I recently came across Smartling, a company that has a really cool cloud-based translation software program, and started thinking about books in translation and the importance of certain aspects of language while translating. This is a fascinating subject for me as I have always been interested in culture and how certain things are easily interpreted (or not) between Translationcultures and languages. I started thinking about my favorite books and the parts of them that I would hate to be misinterpreted if they were translated into another language. There are even times when I’m reading a book in English that’s from the UK and there are certain aspects that don’t easily translate (words used in the UK that don’t make sense here or cultural norms – school, living, etc. – that are different. For me, I usually know what they mean, but I always imagine someone who’s never been to the UK and if they’d get it. Like how “pants” are what they call “underwear” in the UK). It’s hard to imagine a book about a girl in high school in America obsessed with her looks or any number of selfish things translating into a language in a country where girls aren’t allowed to flaunt their looks.

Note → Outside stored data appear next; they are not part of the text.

Definition got_time (o : option reply) : time := match o with Some (Instant t) => t | _ => zero_time end.
Definition got_uuid (o : option reply) : UUID := match o with Some (Uuid u) => u | _ => uuid_Nil end.
Definition got_unit (o : option reply) : res unit :=
  match o with Some (Done r) => r | _ => Err errWaiting end.
Definition got_account (o : option reply) : res Account :=
  match o with Some (OneAccount r) => r | _ => Err errWaiting end.
Definition got_accounts (o : option reply) : res (list Account) :=
  match o with Some (Accounts r) => r | _ => Err errWaiting end.

Definition asking {A} (got : option reply -> A) (x : access) : St transcript A :=
  let@ o := ask x in retS (got o).

#[global] Instance transcript_runtime : Runtime transcript := {
  time_Now := asking got_time ReadClock;
  uuid_NewV7 := asking got_uuid DrawUuid;
}.

(** The collaborators of a request, with the outbox in the place it has in
    the production wiring; the reads of the transaction repository are not
    used by the services. *)
Definition transcribed : LedgerService transcript :=
  NewLedgerService
    (MkRepository transcript (fun acc => asking got_unit (SaveAccount acc))
       (fun id => asking got_account (FindAccount id)) (asking got_accounts FindAccounts))
    (MkTransactionRepository transcript (fun tx => asking got_unit (SaveTransaction tx))
       (fun _ => throw errWaiting) (fun _ => throw errWaiting))
    None
    (Some (MkOutboxAppender transcript (fun agg ty n es => asking got_unit (AppendEvents agg ty n es))))
    (Some (MkProjector transcript (fun e => asking got_unit (ProjectOpened e))
       (fun e => asking got_unit (ProjectRecorded e)))).

(** ** The same code on the transcript and on the world

    [traced w tr w']: the accesses of [tr], performed from [w] one after the
    other, get the replies of [tr] and lead to [w']. *)
Fixpoint traced (w : World) (tr : list (access * reply)) (w' : World) : Prop :=
  match tr with
  | [] => w' = w
  | (x, r) :: tr => (perform x w).1 = r /\ traced (perform x w).2 tr w'
  end.

(** ** The tree of accesses of a piece of code

    The next access depends on the replies to those before it. *)
Inductive prog (A : Type) :=
| Ret (a : A)
| Ask (x : access) (k : option reply -> prog A).
#[global] Arguments Ret {A} _.
#[global] Arguments Ask {A} _ _.

Fixpoint pbind {A B} (p : prog A) (k : A -> prog B) : prog B :=
  match p with
  | Ret a => k a
  | Ask x h => Ask x (fun o => pbind (h o) k)
  end.

Fixpoint replay {A} (p : prog A) : St transcript A :=
  match p with
  | Ret a => retS a
  | Ask x k => let@ o := ask x in replay (k o)
  end.

Fixpoint run {A} (p : prog A) : St World A :=
  match p with
  | Ret a => retS a
  | Ask x k => let@ r := perform x in run (k (Some r))
  end.

Lemma replay_pbind {A B} (p : prog A) (k : A -> prog B) t :
  replay (pbind p k) t = bindS (replay p) (fun a => replay (k a)) t.
Proof. revert t. induction p as [a|x h IH]; intros t; [done|]. simpl. by rewrite !bindS_run, IH, bindS_run. Qed.

Lemma run_pbind {A B} (p : prog A) (k : A -> prog B) w :
  run (pbind p k) w = bindS (run p) (fun a => run (k a)) w.
Proof. revert w. induction p as [a|x h IH]; intros w; [done|]. simpl. by rewrite !bindS_run, IH, bindS_run. Qed.

(** [m] on the transcript and [d] on the world are one piece of code. *)
Class Replays {A} (m : St transcript A) (d : St World A) := {
  code : prog A;
  code_replay t : m t = replay code t;
  code_run w : d w = run code w;
}.
#[global] Arguments code {_} _ _ {_}.

#[global] Instance replays_retS {A} (a : A) : Replays (retS a) (retS a).
Proof. by exists (Ret a). Qed.
#[global] Instance replays_ret {A} (a : A) : Replays (ret a) (ret a).
Proof. apply replays_retS. Qed.
#[global] Instance replays_throw {A} e : Replays (throw (A:=A) e) (throw e).
Proof. apply replays_retS. Qed.
#[global] Instance replays_liftR {A} (r : res A) : Replays (liftR r) (liftR r).
Proof. apply replays_retS. Qed.

#[global] Instance replays_bindS {A B} m d (k : A -> St transcript B) (h : A -> St World B) :
  Replays m d -> (forall a, Replays (k a) (h a)) -> Replays (bindS m k) (bindS d h).
Proof.
  intros Hm Hk. exists (pbind (code m d) (fun a => code (k a) (h a))).
  - intros t. by rewrite replay_pbind, !bindS_run, <- code_replay, <- code_replay.
  - intros w. by rewrite run_pbind, !bindS_run, <- code_run, <- code_run.
Qed.

Lemma bind_as_bindS {W A B} (m : M W A) (k : A -> M W B) w :
  bind m k w = bindS m (fun r => match r with Ok a => k a | Err e => throw e end) w.
Proof. unfold bind, bindS. by destruct (m w) as [[a|e] w1]. Qed.

Lemma replays_eq {A} (m m' : St transcript A) (d d' : St World A) :
  (forall t, m t = m' t) -> (forall w, d w = d' w) -> Replays m' d' -> Replays m d.
Proof.
  intros Hm Hd H. exists (code m' d'); intros; [by rewrite Hm, code_replay|by rewrite Hd, code_run].
Qed.

#[global] Instance replays_bind {A B} m d (k : A -> M transcript B) (h : A -> M World B) :
  Replays m d -> (forall a, Replays (k a) (h a)) -> Replays (bind m k) (bind d h).
Proof.
  intros Hm Hk. eapply replays_eq; [apply bind_as_bindS|apply bind_as_bindS|].
  apply replays_bindS; [done|]. intros [a|e]; apply _.
Qed.

Lemma wrapErr_as_bindS {W A} p (m : M W A) w :
  wrapErr p m w = bindS m (fun r => retS (res_wrap p r)) w.
Proof. unfold wrapErr, bindS. by destruct (m w). Qed.

#[global] Instance replays_wrapErr {A} p (m : M transcript A) (d : M World A) :
  Replays m d -> Replays (wrapErr p m) (wrapErr p d).
Proof.
  intros Hm. eapply replays_eq; [apply wrapErr_as_bindS|apply wrapErr_as_bindS|]. apply _.
Qed.

#[global] Instance replays_forEach {A} (l : list A) body body' :
  (forall x, Replays (body x) (body' x)) -> Replays (forEach l body) (forEach l body').
Proof. intros Hb. induction l; simpl; apply _. Qed.

#[global] Instance replays_if {A} (b : bool) (m n : St transcript A) (d e : St World A) :
  Replays m d -> Replays n e -> Replays (if b then m else n) (if b then d else e).
Proof. by destruct b. Qed.

(** An access. *)
Lemma replays_asking {A} (got : option reply -> A) (f : A -> reply) x (d : St World A) :
  perform x = replied f d -> (forall a, got (Some (f a)) = a) -> Replays (asking got x) d.
Proof.
  intros Hx Hgot. exists (Ask x (fun o => Ret (got o))); [done|].
  intros w. simpl. rewrite Hx. unfold replied. rewrite !bindS_run. simpl. rewrite Hgot.
  by destruct (d w).
Qed.

(** ** What the code does with the replies *)

Lemma replay_waits {A} (p : prog A) rs tr x :
  (replay p (MkTranscript rs tr (Some x))).2 = MkTranscript rs tr (Some x).
Proof. induction p as [a|y k IH]; [done|]. simpl. rewrite bindS_run. apply IH. Qed.

Lemma replay_empty {A} (p : prog A) tr :
  exists o, (replay p (MkTranscript [] tr None)).2 = MkTranscript [] tr o.
Proof.
  destruct p as [a|y k]; [by exists None|]. exists (Some y). simpl. rewrite bindS_run. apply replay_waits.
Qed.

(** One more reply lets code that waits make its access, and no other. *)
Lemma replay_one_more {A} (p : prog A) rs before tr x r :
  (replay p (MkTranscript rs before None)).2 = MkTranscript [] tr (Some x) ->
  exists o, (replay p (MkTranscript (rs ++ [r]) before None)).2 = MkTranscript [] (tr ++ [(x, r)]) o.
Proof.
  revert rs before. induction p as [a|y k IH]; intros rs before; simpl; [done|].
  rewrite !bindS_run. destruct rs as [|r1 rs]; simpl.
  - rewrite replay_waits. intros [= <- <-]. apply replay_empty.
  - apply IH.
Qed.

(** The accesses of [p] from [w], performed by nobody else. *)
Lemma replay_trace {A} (p : prog A) w :
  exists tr, traced w tr (run p w).2 /\
    (forall rest before, replay p (MkTranscript (tr.*2 ++ rest) before None) =
       ((run p w).1, MkTranscript rest (before ++ tr) None)) /\
    (forall k x r before, tr !! k = Some (x, r) ->
       (replay p (MkTranscript (take k tr.*2) before None)).2 =
         MkTranscript [] (before ++ take k tr) (Some x)).
Proof.
  revert w. induction p as [a|y h IH]; intros w.
  { exists []. split_and!; [done| |done]. intros rest before. simpl. by rewrite app_nil_r. }
  destruct (IH (Some (perform y w).1) (perform y w).2) as (tr & H1 & H2 & H3).
  exists ((y, (perform y w).1) :: tr). simpl. rewrite bindS_run. split_and!; [done|done| |].
  - intros rest before. rewrite bindS_run. simpl. by rewrite H2, <- app_assoc.
  - intros [|k] x r before; rewrite bindS_run; simpl.
    + intros [= <- <-]. by rewrite replay_waits, app_nil_r.
    + intros Hk. by rewrite (H3 _ _ _ _ Hk), <- app_assoc.
Qed.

On the other hand, there are some books that would easily translate into multiple languages (maybe. I’m not a translator. Haha). Comics like Batman and Robin or Iron Man are probably able to be understood in several languages because who doesn’t want to believe in superheroes? Again, not a translator, but I think fantasy books are probably the easiest to translate because they are mostly (if not completely) based in other worlds and most of the elements are made up. I feel like contemporary, real-life books would be the hardest to translate because there are so many things that are culturally important or relevant that wouldn’t make sense in other countries or languages. How do you explain Groundhog Day or Presidential Turkey Pardons or Tailgating to people who have never heard of Thanksgiving or have never seen an American Football game?

Maybe this won’t make sense with what I’ve said so far, but personally, I think this is why books in translation are so important. I LOVE to travel and learn about the world and the people who live in it. Reading books in translation allows me to better understand the world. No, I’m not able to read it in its original language, but that doesn’t mean I don’t get something out of it or learn something new about other countries and people. I tend to read a lot of crime novels in translation (for example, Jo Nesbø) but I’ve also read incredible books by Gabriel Garcí­a Márquez, Niccolò Ammaniti, Albert Camus, and so many more. I mean, who hasn’t read The Little Prince? Whose life wasn’t touched by that one?

Imagine how small our world would become without books in translation. Reading books originally written in another language and set in another country allows me to learn more about the amazing, fascinating, strange, beautiful world we live in.

What do you think about books in translation? Have you read any? Did they make sense or were there confusing moments?

After writing this, I actually really wish I spoke/read another language well enough to see if all of my favorite parts of my favorite books translated well. Hmmmm.

By the way, make sure you go check out Smartling’s software – they translate websites, apps, and documents for businesses in a quickly and efficiently using REAL people and not the one-size-fits-all translation of some other sites. Check out their website to learn more!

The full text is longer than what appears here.